(** C3.  When [toFeature] exports a [LineString], [fromFeature] of the
    export has the same [points]; when it exports a [Polygon],
    [fromFeature] of the export has the same [points], without the closing
    vertex of the ring, and [isClosed] is [true].  The id and the other
    properties come back as well. *)
Theorem toFeature_fromFeature f :
  (∀ cs, geometry (Feature.toFeature f) = LineString cs →
     ∃ f', Feature.fromFeature (Feature.toFeature f) = Returns (Some f') ∧
           Feature.points f' = Feature.points f ∧
           Feature.id f' = Feature.id f ∧
           Feature.otherProps f' = Feature.otherProps f) ∧
  (∀ rings, geometry (Feature.toFeature f) = Polygon rings →
     ∃ f', Feature.fromFeature (Feature.toFeature f) = Returns (Some f') ∧
           Feature.points f' = Feature.points f ∧
           Feature.isClosed f' = Some true ∧
           Feature.id f' = Feature.id f ∧
           Feature.otherProps f' = Feature.otherProps f).
Proof.
  destruct (Feature.points f) as [|p [|q ps]] eqn:Hps.
  - rewrite toFeature_single by (rewrite Hps; simpl; lia). by split.
  - rewrite toFeature_single by (rewrite Hps; simpl; lia). by split.
  - destruct (decide (Feature.isClosed f = Some true)) as [Hc|Hc].
    + rewrite (toFeature_closed f p q ps) by done.
      split; [done|]. intros rings _.
      rewrite fromFeature_polygon. eexists. split; [done|]. simpl.
      by rewrite Hps.
    + rewrite toFeature_open by (rewrite ?Hps; simpl; done || lia).
      split; [|done]. intros cs _.
      rewrite fromFeature_lineString. eexists. split; [done|]. simpl.
      by rewrite Hps.
Qed.

End RoundTrip.

(** ** [Feature]: a closed ring has three vertices *)

Section Closed.
Implicit Types (f : Feature.t) (p q pt : position) (index : Z).

(** C5, as stated, fails: a [Polygon] whose properties say nothing of
    [isClosed] is closed after [fromFeature], and a ring of three positions
    leaves two vertices. *)
Lemma hydration_breaks_closed_invariant :
  ¬ (∀ g f, Feature.fromFeature g = Returns (Some f) → closed_invariant f).
Proof.
  intros H.
  specialize (H (polygon [sample_ring] (others ∅)) _ eq_refl).
  specialize (H eq_refl). vm_compute in H. lia.
Qed.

◆ ◆ ◆ ◆

Your assignment: Set down nothing but the lines from the one with "split; [done|]. intros rings _." through the end of the records, keeping each line exactly as written and including both ends.

Reply:
      split; [done|]. intros rings _.
      rewrite fromFeature_polygon. eexists. split; [done|]. simpl.
      by rewrite Hps.
    + rewrite toFeature_open by (rewrite ?Hps; simpl; done || lia).
      split; [|done]. intros cs _.
      rewrite fromFeature_lineString. eexists. split; [done|]. simpl.
      by rewrite Hps.
Qed.

End RoundTrip.

(** ** [Feature]: a closed ring has three vertices *)

Section Closed.
Implicit Types (f : Feature.t) (p q pt : position) (index : Z).

(** C5, as stated, fails: a [Polygon] whose properties say nothing of
    [isClosed] is closed after [fromFeature], and a ring of three positions
    leaves two vertices. *)
Lemma hydration_breaks_closed_invariant :
  ¬ (∀ g f, Feature.fromFeature g = Returns (Some f) → closed_invariant f).
Proof.
  intros H.
  specialize (H (polygon [sample_ring] (others ∅)) _ eq_refl).
  specialize (H eq_refl). vm_compute in H. lia.
Qed.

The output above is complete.